Stan Larkin, 25 anni, soffriva di una malattia genetica rara, la cardiomiopatia familiare, trasmessa dai parenti di primo grado. Ha battuto il “record” sopravvivendo con il suo cuore artificiale per 17 mesi, portato dentro uno zaino. Poi il trapianto di successo.
Per più di un anno aveva vissuto senza cuore, tenuto in vita solo da un cuore artificiale, che portava sempre con sé nello zaino.
Se vi sembra l’inizio di un romanzo, allora probabilmente non avete mai sentito parlare di Stan Larkin, e di come è sopravvissuto in attesa di un cuore nuovo in un periodo storico in cui le patologie cardiache aumentano, ma i donatori rimangono scarsi. Larkin, 25 anni, soffriva di una malattia genetica rara, la cardiomiopatia familiare, che colpisce il muscolo del cuore, il miocardio, e viene trasmessa dai parenti di primo grado. Può essere asintomatica ma anche progredire fino a compromettere la qualità della vita, affliggendo persone all’apparenza perfettamente sane. Il fratello più grande di Stan, Dominique, ha infatti affrontato lo stesso percorso medico e ha ricevuto un cuore “nuovo” da un donatore nel 2015.
La resistenza di Stan
Stavolta era il turno di Stan, che ha battuto il “record” sopravvivendo con il suo cuore artificiale per 17 mesi fino a quando c’è stato un donatore. Le linee guida per questi dispositivi, normalmente, sconsigliano di usarli per più di due anni.
Ho ricevuto il trapianto da due settimane e mi sento come se già potessi andare a correre
La scelta di ricorrere a un trapianto viene fatta solo una volta esclusa la possibilità di intervenire per via medica, o chirurgica, e quando l’aspettativa di vita del paziente è di uno o due anni. Dopo il trapianto, se la ripresa avviene normalmente e sono state scongiurate infezioni e rigetto del cuore, la qualità della vita ritorna lentamente quella di prima della patologia.
Uno zainetto speciale (che contiene un cuore)
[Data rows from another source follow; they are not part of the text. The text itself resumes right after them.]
(** C10.  After augmentation of E input edges and n real nodes (instance
    ids from 0 to 2^63 - 2, which is what the augmentation accepts), the
    edge-attribute matrix has one row per edge-index column, 2 * (E + n);
    the input rows come first, the rows of the n virtual-token edges
    (positions E .. E+n-1, edge q pointing to node q) are all zeros of the
    input width W, and the second half repeats it all: position E + n + p
    holds the reverse of edge p and the same attribute row as position p. *)
Theorem augmented_edge_attr_rows :
  length ea = E ->
  exists a r0 r1 rows,
    run_augment = Ok a /\
    aug_edge_index a = Mat (2 * (E + n)) [r0; r1] /\
    length r0 = 2 * (E + n) /\ length r1 = 2 * (E + n) /\
    aug_edge_attr a = Mat W rows /\
    length rows = 2 * (E + n) /\
    (forall p, p < E -> nth_error rows p = nth_error ea p) /\
    (forall q, q < n ->
       nth_error rows (E + q) = Some (repeat 0%float W) /\
       exists v, nth_error (edges (aug_edge_index a)) (E + q) = Some (v, Z.of_nat q)) /\
    (forall p, p < E + n ->
       nth_error rows (E + n + p) = nth_error rows p /\
       nth_error (edges (aug_edge_index a)) (E + n + p) =
       option_map reverse_edge (nth_error (edges (aug_edge_index a)) p)).
Proof.
  intros Hea.
  assert (Hhalf : length (ea ++ zero_rows) = E + n)
    by (rewrite length_app, repeat_length; lia).
  exists the_augmented. eexists _, _, _.
  split; [apply augment_ok|].
  split; [unfold augmented_of; cbn [aug_edge_index];
          replace (2 * (E + n)) with (E + n + (E + n)) by lia; reflexivity|].
  split; [rewrite !length_app, virtual_src_length, nodes_length; lia|].
  split; [rewrite !length_app, virtual_src_length, nodes_length; lia|].
  split; [reflexivity|].
  split; [rewrite length_app, Hhalf; lia|].
  split; [|split].
  - intros p Hp. rewrite <- app_assoc. apply nth_error_app1. lia.
  - intros q Hq. split.
    + rewrite <- app_assoc, <- Hea. rewrite nth_error_app_shift.
      rewrite nth_error_app1 by (rewrite repeat_length; lia).
      now apply nth_error_repeat.
    + rewrite augmented_edges, <- app_assoc.
      destruct (nth_error virtual_src q) as [v|] eqn:Ev.
      * exists v. rewrite nth_error_app2 by (rewrite length_combine; lia).
        replace (E + q - length (combine src dst)) with q
          by (rewrite length_combine; lia).
        rewrite nth_error_app1
          by (rewrite length_combine, virtual_src_length, nodes_length; lia).
        apply nth_error_combine_some; [assumption|].
        rewrite arange_nth by lia. f_equal.
      * apply nth_error_None in Ev. rewrite virtual_src_length in Ev. lia.
  - intros p Hp. split.
    + rewrite <- Hhalf, nth_error_app_shift. symmetry. apply nth_error_app1. lia.
    + rewrite augmented_edges, <- forward_edges_length, nth_error_app_shift.
      rewrite nth_error_app1 by (rewrite forward_edges_length; lia).
      apply nth_error_map.
Qed.

(** The layers keep one row of width [hidden_channels] per node. *)
Hypothesis layers_keep_nodes :
  Forall (fun l : layer =>
            forall rows ei attrs, exists rows',
              l (Mat hidden_channels rows) ei attrs = Mat hidden_channels rows' /\
              length rows' = length rows) layers.

Local Abbreviation run_forward :=
  (forward in_channels hidden_channels out_channels virtual_token input_proj
     layers output_proj (Mat in_channels xs) (Mat E [src; dst]) (Some attr) (Vec b)).

Lemma run_layers_rows :
  exists final,
    run_layers layers the_augmented = Mat hidden_channels final /\
    length final = N + Z.to_nat B.
Proof.
  unfold run_layers.
  set (ei := aug_edge_index the_augmented). set (attrs := aug_edge_attr the_augmented).
  assert (Hstart : exists rows, aug_x the_augmented = Mat hidden_channels rows /\
                                length rows = N + Z.to_nat B).
  { eexists. split; [reflexivity|]. now rewrite length_app, length_map, repeat_length. }
  clearbody ei attrs. revert Hstart. generalize (aug_x the_augmented).
  induction layers_keep_nodes as [|l ls Hl Hls IH]; intros x0 [rows [-> Hrows]].
  - exists rows. auto.
  - cbn [fold_left]. apply IH; [exact Hls|].
    destruct (Hl rows ei attrs) as [rows' [Heq Hlen]].
    exists rows'. split; [exact Heq|lia].
Qed.

Lemma forward_ok :
  exists final,
    run_layers layers the_augmented = Mat hidden_channels final /\
    length final = N + Z.to_nat B /\
    run_forward = Ok (Mat out_channels (map output_proj (skipn N final))) /\
    length (map output_proj (skipn N final)) = Z.to_nat B.
Proof.
  destruct (batch_size_of_bounds batch_entries batch_ids) as [HB _].
  destruct run_layers_rows as [final [Hrun Hlen]].
  exists final. split; [assumption|]. split; [assumption|]. split.
  - unfold forward. rewrite augment_ok. cbn [bind]. rewrite Hrun.
    cbn [aug_batch_size augmented_of slice]. rewrite linear_rows.
    do 2 f_equal. unfold slice_from.
    destruct (Z.ltb_spec (- batch_size_of b) 0); [|lia].
    do 2 f_equal. lia.
  - rewrite length_map, length_skipn. lia.
Qed.

Lemma dense_batch_size (Bd : Z) : dense b Bd -> B = Bd.
Proof.
  intros Hd. destruct (batch_size_of_bounds batch_entries batch_ids) as [HB [Hrange Hmax]].
  apply Hd in Hmax.
  assert (Hin : In (Bd - 1)%Z b) by (apply Hd; lia).
  rewrite Forall_forall in Hrange. specialize (Hrange _ Hin). lia.
Qed.

Lemma dense_num_instances (Bd : Z) : dense b Bd -> num_instances b = Z.to_nat Bd.
Proof.
  intros Hd. unfold num_instances.
  rewrite <- (Z.sub_0_r Bd), <- arange_length.
  apply Permutation_length, NoDup_Permutation.
  - apply NoDup_nodup.
  - unfold arange. apply NoDup_map_NoDup_ForallPairs; [|apply seq_NoDup].
    intros i j _ _ Hij. lia.
  - intros v. rewrite nodup_In, (Hd v). unfold arange. rewrite in_map_iff. split.
    + intros Hv. exists (Z.to_nat v). split; [lia|]. apply in_seq. lia.
    + intros [i [<- Hi]]. apply in_seq in Hi. lia.
Qed.

(** A dense batch vector has no more instances than entries, so that its
    batch size fits 64 bits whenever its length does. *)
Lemma dense_batch_fits (Bd : Z) :
  dense b Bd -> (Z.of_nat (length b) < 2 ^ 63)%Z -> (B < 2 ^ 63)%Z.
Proof.
  intros Hd Hlen. pose proof (dense_num_instances Hd) as Hnum.
  rewrite (dense_batch_size Hd).
  assert (Hle : num_instances b <= length b).
  { unfold num_instances. apply NoDup_incl_length; [apply NoDup_nodup|].
    intros v Hv. now apply nodup_In in Hv. }
  destruct (batch_size_of_bounds batch_entries batch_ids) as [HB _].
  rewrite (dense_batch_size Hd) in HB. lia.
Qed.

(** C4.  For a batch vector over the dense range 0 .. B-1, [forward]
    returns exactly B rows, B being the number of distinct instance ids;
    row k is the output projection of the final representation of node
    N + k, the k-th appended virtual token, to which the extended batch
    vector assigns instance k; a constant-zero batch vector gives one
    row. *)
Theorem forward_rows_per_instance (Bd : Z) :
  dense b Bd ->
  exists a final out,
    run_augment = Ok a /\
    aug_x a = Mat hidden_channels
                (map input_proj xs ++ repeat virtual_token (Z.to_nat Bd)) /\
    aug_batch a = Vec (b ++ arange 0 Bd) /\
    run_layers layers a = Mat hidden_channels final /\
    length final = N + Z.to_nat Bd /\
    run_forward = Ok (Mat out_channels out) /\
    length out = num_instances b /\
    num_instances b = Z.to_nat Bd /\
    (forall k, k < Z.to_nat Bd ->
       nth_error out k = option_map output_proj (nth_error final (N + k))) /\
    (Forall (fun v => v = 0%Z) b -> length out = 1).
Proof.
  intros Hd. pose proof (dense_batch_size Hd) as HB.
  pose proof (dense_num_instances Hd) as Hnum.
  destruct forward_ok as [final [Hrun [Hlen [Hfwd Hout]]]].
  exists the_augmented, final, (map output_proj (skipn N final)).
  rewrite <- HB.
  split; [apply augment_ok|]. split; [reflexivity|]. split; [reflexivity|].
  split; [assumption|]. split; [assumption|]. split; [assumption|].
  split; [rewrite Hnum, <- HB; assumption|].
  split; [rewrite Hnum, HB; reflexivity|].
  split.
  - intros k Hk. now rewrite nth_error_map, nth_error_skipn.
  - intros Hzero. rewrite Hout.
    destruct (batch_size_of_bounds batch_entries batch_ids) as [_ [_ Hmax]].
    rewrite Forall_forall in Hzero. specialize (Hzero _ Hmax). lia.
Qed.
«Entrambi erano molto, molto malati quando li ho incontrati per la prima volta nel nostro reparto di terapia intensiva», ricorda Haft, professore associato di chirurgia cardiaca che ha seguito sia Stan che Dominique nel loro percorso. «Volevamo garantire a entrambi un trapianto di cuore ma non pensavamo ci fosse il tempo necessario. C’è qualcosa nella loro situazione anatomica, unica, che avrebbe impedito alle altre tecnologie di funzionare».
Così la scelta è caduta sul “cuore nello zainetto”
SynCardia, un organo al 100% artificiale che viene usato quando sia la parte destra che la sinistra del cuore non sono più in grado di funzionare. Ovvero quando l’insufficienza cardiaca è ormai al suo ultimo stadio e il cuore non pompa la quantità di sangue sufficiente attraverso il corpo. Per i pazienti che ricevono un SynCardia portatile, infatti, i device più comuni utilizzati in ambito cardiaco non sarebbero sufficienti.
Così Stan ha passato 17 mesi con sei chilogrammi di cuore sulle spalle, una scelta impegnativa ma l’unica alternativa al rimanere confinato in ospedale. Il cuore portatile “soffia” aria compressa nei ventricoli del cuore, ovviando a qualsiasi disfunzione impedisca a loro o alle valvole cardiache di funzionare correttamente. È alimentato da due batterie agli ioni di litio, facili da ricaricare durante il sonno o durante le normali attività quotidiane, ad esempio sfruttando l’accendisigari dell’automobile.
I numeri della patologia
E alla fine il SynCardia ha fatto il suo dovere, perché l’ha tenuto in vita fino a quando è stato disponibile un donatore. Stan è estremamente grato a lui e alla sua famiglia che, dice, un giorno vorrebbe incontrare se lo vorranno anche loro. Haft ha invitato i due fratelli a raccontare la loro esperienza all’università, durante il suo corso, come “testimonial” di quanto possa fare la tecnologia di supporto circolatorio per chi soffre di insufficienza cardiaca all’ultimo stadio. Solo negli Stati Uniti oggi ci sono quasi sei milioni di persone che soffrono di questa condizione, 10% delle quali in stadio avanzato.